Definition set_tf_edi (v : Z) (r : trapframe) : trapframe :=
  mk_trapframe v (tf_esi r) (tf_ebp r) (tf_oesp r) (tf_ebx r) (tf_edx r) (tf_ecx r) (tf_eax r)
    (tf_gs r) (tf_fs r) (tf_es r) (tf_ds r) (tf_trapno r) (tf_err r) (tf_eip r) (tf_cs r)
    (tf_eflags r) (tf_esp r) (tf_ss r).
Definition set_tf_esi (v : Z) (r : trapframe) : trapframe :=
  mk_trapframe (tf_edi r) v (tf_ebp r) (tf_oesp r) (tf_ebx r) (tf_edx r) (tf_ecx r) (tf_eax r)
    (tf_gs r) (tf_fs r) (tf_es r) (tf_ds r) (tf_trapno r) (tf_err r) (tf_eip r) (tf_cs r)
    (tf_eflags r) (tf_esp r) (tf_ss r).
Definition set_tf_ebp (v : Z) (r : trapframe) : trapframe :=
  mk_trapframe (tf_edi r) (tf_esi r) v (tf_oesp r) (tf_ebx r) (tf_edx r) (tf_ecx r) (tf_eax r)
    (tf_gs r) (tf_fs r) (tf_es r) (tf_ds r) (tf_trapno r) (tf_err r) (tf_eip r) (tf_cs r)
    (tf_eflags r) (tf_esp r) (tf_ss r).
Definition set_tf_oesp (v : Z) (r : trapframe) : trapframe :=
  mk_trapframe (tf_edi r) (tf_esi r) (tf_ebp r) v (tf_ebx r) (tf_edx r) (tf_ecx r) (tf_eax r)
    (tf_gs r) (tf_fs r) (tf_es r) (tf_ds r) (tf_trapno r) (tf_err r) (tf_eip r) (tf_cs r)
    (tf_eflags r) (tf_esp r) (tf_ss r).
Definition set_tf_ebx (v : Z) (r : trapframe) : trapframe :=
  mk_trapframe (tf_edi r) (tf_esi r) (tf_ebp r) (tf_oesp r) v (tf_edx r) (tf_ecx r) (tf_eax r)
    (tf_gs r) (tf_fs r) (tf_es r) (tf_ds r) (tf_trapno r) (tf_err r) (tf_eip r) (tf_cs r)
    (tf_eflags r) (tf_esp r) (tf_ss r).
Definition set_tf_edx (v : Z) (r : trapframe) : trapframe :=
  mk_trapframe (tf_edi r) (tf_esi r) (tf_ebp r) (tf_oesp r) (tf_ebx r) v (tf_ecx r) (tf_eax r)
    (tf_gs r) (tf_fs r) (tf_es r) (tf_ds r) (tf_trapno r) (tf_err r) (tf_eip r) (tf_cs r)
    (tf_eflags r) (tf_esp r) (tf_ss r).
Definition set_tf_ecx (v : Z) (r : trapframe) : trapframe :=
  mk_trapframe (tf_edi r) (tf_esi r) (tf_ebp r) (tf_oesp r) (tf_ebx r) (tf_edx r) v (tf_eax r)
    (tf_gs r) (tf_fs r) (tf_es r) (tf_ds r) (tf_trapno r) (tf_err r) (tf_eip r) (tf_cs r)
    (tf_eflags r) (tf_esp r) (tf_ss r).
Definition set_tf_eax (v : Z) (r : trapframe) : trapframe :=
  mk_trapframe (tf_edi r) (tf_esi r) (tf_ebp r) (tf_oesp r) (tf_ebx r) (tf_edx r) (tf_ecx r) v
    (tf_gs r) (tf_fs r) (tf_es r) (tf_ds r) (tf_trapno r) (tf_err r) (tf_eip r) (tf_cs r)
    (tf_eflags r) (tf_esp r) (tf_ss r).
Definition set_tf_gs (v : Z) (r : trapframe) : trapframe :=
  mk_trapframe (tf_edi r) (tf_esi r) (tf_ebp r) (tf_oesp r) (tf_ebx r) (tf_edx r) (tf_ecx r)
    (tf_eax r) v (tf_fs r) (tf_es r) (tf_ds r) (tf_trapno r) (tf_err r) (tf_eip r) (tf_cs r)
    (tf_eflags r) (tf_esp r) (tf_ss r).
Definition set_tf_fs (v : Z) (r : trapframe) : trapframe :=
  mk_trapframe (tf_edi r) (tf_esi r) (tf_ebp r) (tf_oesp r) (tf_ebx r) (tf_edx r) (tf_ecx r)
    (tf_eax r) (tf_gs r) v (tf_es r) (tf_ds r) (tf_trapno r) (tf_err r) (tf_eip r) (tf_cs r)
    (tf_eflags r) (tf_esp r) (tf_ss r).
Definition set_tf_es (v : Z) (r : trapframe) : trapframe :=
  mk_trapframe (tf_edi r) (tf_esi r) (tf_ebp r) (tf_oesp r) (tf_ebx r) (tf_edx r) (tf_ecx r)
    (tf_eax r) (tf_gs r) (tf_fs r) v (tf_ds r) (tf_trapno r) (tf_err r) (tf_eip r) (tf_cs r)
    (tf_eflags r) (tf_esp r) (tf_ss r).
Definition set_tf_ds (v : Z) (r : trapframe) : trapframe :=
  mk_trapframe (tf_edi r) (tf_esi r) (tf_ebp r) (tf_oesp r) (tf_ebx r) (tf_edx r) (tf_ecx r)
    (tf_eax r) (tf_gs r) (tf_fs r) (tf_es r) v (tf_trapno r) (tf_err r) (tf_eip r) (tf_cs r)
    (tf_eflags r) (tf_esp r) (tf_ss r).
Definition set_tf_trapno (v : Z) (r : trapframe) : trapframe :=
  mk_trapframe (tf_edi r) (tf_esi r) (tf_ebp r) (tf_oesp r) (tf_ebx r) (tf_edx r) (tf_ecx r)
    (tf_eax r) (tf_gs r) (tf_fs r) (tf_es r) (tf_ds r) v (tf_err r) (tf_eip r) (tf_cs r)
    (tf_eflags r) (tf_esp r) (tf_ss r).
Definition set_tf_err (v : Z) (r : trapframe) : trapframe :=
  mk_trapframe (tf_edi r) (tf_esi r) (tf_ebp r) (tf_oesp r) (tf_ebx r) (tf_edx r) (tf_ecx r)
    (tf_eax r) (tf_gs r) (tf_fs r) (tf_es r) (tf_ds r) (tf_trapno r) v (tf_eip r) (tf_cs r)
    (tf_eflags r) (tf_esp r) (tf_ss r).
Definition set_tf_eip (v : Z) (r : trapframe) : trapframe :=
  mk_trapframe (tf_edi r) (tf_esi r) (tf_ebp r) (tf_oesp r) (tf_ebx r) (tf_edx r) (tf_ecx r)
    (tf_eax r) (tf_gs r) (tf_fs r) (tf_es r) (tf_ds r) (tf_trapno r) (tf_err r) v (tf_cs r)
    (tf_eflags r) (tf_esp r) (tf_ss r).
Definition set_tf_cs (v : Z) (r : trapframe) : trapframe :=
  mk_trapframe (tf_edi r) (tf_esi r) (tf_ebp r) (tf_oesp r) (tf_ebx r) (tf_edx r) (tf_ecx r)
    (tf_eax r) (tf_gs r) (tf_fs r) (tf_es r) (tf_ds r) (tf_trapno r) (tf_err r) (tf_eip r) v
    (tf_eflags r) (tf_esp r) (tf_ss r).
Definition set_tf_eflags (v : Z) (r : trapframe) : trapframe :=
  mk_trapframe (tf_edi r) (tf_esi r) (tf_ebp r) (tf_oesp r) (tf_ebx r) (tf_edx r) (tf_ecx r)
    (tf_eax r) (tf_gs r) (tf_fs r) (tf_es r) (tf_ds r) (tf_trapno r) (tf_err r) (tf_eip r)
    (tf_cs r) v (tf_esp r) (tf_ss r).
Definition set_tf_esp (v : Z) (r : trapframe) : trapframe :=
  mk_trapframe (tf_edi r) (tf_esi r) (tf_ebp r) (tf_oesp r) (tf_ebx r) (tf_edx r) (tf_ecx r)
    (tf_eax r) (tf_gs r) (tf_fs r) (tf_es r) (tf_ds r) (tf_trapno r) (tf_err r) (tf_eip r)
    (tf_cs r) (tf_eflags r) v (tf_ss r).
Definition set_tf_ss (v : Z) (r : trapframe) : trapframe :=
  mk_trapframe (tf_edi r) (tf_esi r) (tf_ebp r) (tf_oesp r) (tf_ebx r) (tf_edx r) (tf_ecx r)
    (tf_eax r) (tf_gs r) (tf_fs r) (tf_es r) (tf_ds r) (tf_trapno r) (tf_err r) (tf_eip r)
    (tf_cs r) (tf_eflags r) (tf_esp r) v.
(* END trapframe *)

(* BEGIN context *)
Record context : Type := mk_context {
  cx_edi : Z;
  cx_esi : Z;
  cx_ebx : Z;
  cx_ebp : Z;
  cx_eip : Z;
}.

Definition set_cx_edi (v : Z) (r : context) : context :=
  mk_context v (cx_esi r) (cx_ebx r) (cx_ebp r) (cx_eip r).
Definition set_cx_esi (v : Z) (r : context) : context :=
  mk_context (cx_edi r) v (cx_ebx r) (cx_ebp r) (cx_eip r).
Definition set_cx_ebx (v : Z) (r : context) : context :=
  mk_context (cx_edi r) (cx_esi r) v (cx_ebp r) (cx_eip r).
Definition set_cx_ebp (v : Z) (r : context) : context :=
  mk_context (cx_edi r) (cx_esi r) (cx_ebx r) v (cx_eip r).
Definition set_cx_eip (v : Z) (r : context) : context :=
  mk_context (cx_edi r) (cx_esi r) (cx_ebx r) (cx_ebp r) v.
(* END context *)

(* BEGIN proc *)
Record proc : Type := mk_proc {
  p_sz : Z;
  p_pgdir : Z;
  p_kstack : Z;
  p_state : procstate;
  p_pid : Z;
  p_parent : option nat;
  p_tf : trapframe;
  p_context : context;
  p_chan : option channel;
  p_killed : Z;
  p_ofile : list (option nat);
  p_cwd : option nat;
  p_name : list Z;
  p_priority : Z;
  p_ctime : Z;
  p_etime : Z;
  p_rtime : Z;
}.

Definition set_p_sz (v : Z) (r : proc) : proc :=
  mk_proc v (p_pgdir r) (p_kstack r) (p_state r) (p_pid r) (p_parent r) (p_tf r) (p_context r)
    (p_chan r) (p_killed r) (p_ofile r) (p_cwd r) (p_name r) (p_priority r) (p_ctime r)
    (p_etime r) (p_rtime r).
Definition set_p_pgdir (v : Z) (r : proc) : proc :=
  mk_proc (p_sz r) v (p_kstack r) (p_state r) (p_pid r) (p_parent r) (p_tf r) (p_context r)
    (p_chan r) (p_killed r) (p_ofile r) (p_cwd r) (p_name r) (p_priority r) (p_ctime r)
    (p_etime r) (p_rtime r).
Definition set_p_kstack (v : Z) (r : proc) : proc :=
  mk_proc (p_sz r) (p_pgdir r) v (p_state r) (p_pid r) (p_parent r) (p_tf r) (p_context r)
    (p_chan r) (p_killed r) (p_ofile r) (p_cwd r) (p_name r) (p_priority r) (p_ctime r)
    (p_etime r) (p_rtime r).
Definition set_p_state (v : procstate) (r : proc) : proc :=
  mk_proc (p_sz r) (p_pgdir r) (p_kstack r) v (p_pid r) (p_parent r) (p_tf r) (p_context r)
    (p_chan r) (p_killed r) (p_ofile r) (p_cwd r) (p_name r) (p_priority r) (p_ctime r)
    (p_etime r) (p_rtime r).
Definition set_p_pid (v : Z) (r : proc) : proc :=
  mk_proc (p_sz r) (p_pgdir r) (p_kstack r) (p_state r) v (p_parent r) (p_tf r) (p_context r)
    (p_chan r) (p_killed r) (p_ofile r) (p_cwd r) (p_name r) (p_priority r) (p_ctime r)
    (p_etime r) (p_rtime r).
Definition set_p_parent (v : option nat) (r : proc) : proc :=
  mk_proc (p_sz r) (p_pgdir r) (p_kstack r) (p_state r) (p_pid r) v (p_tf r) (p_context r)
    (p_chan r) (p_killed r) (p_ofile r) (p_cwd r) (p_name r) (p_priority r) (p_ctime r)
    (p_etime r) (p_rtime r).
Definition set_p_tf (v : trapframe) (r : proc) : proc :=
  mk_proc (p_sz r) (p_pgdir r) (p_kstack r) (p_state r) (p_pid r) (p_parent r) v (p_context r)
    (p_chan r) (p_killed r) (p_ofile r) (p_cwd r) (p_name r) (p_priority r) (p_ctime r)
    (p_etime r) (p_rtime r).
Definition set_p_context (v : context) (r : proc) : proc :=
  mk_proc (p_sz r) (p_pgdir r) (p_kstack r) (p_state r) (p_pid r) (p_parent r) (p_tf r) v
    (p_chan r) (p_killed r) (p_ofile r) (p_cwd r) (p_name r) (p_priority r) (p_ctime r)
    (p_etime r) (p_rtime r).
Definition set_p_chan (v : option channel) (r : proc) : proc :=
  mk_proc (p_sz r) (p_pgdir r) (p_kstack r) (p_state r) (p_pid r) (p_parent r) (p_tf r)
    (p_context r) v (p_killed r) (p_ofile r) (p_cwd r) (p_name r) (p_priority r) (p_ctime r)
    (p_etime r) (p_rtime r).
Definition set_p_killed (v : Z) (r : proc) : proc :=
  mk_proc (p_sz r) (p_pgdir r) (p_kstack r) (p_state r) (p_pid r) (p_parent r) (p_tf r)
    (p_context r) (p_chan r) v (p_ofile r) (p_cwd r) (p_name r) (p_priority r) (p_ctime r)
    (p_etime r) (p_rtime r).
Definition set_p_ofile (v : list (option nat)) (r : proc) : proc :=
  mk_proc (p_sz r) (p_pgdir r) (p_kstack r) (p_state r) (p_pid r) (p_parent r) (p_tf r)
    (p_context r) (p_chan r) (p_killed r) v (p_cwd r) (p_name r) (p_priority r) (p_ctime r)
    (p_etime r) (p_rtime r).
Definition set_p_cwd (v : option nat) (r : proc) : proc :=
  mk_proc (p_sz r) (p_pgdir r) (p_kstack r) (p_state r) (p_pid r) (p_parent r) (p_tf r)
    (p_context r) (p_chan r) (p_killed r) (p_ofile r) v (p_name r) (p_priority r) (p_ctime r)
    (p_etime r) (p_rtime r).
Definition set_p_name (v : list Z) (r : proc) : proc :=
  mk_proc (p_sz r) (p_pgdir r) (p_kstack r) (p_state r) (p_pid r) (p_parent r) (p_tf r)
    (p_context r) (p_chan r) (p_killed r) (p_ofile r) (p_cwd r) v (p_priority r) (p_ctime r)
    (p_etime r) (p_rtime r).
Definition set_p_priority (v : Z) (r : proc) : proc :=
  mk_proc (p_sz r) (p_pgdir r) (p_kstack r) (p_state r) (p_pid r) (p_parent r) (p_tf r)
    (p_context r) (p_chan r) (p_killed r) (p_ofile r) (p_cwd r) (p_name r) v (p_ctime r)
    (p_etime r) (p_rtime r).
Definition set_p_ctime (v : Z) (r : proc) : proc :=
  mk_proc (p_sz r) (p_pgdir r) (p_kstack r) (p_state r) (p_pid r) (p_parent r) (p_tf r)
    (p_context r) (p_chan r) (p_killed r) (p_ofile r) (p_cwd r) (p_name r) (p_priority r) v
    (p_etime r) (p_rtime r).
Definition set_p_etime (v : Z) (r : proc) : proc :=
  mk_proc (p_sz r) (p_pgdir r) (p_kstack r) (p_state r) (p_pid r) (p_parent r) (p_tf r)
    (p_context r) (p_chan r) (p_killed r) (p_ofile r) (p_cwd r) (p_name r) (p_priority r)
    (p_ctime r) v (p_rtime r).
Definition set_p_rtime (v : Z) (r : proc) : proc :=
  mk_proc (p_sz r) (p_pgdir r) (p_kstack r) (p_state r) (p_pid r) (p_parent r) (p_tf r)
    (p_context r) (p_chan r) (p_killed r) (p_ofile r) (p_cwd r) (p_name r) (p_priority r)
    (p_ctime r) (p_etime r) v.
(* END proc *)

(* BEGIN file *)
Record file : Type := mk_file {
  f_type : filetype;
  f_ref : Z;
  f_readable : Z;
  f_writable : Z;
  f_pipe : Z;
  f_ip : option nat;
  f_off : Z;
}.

○ ○ ○

--- YOUR INSTRUCTIONS ---
Both the first line of the data above and the line with "mk_trapframe (tf_edi r) (tf_esi r) v" must be included; please return exactly those lines and the ones between them.

--- OUTPUT BELOW ---
Definition set_tf_edi (v : Z) (r : trapframe) : trapframe :=
  mk_trapframe v (tf_esi r) (tf_ebp r) (tf_oesp r) (tf_ebx r) (tf_edx r) (tf_ecx r) (tf_eax r)
    (tf_gs r) (tf_fs r) (tf_es r) (tf_ds r) (tf_trapno r) (tf_err r) (tf_eip r) (tf_cs r)
    (tf_eflags r) (tf_esp r) (tf_ss r).
Definition set_tf_esi (v : Z) (r : trapframe) : trapframe :=
  mk_trapframe (tf_edi r) v (tf_ebp r) (tf_oesp r) (tf_ebx r) (tf_edx r) (tf_ecx r) (tf_eax r)
    (tf_gs r) (tf_fs r) (tf_es r) (tf_ds r) (tf_trapno r) (tf_err r) (tf_eip r) (tf_cs r)
    (tf_eflags r) (tf_esp r) (tf_ss r).
Definition set_tf_ebp (v : Z) (r : trapframe) : trapframe :=
  mk_trapframe (tf_edi r) (tf_esi r) v (tf_oesp r) (tf_ebx r) (tf_edx r) (tf_ecx r) (tf_eax r)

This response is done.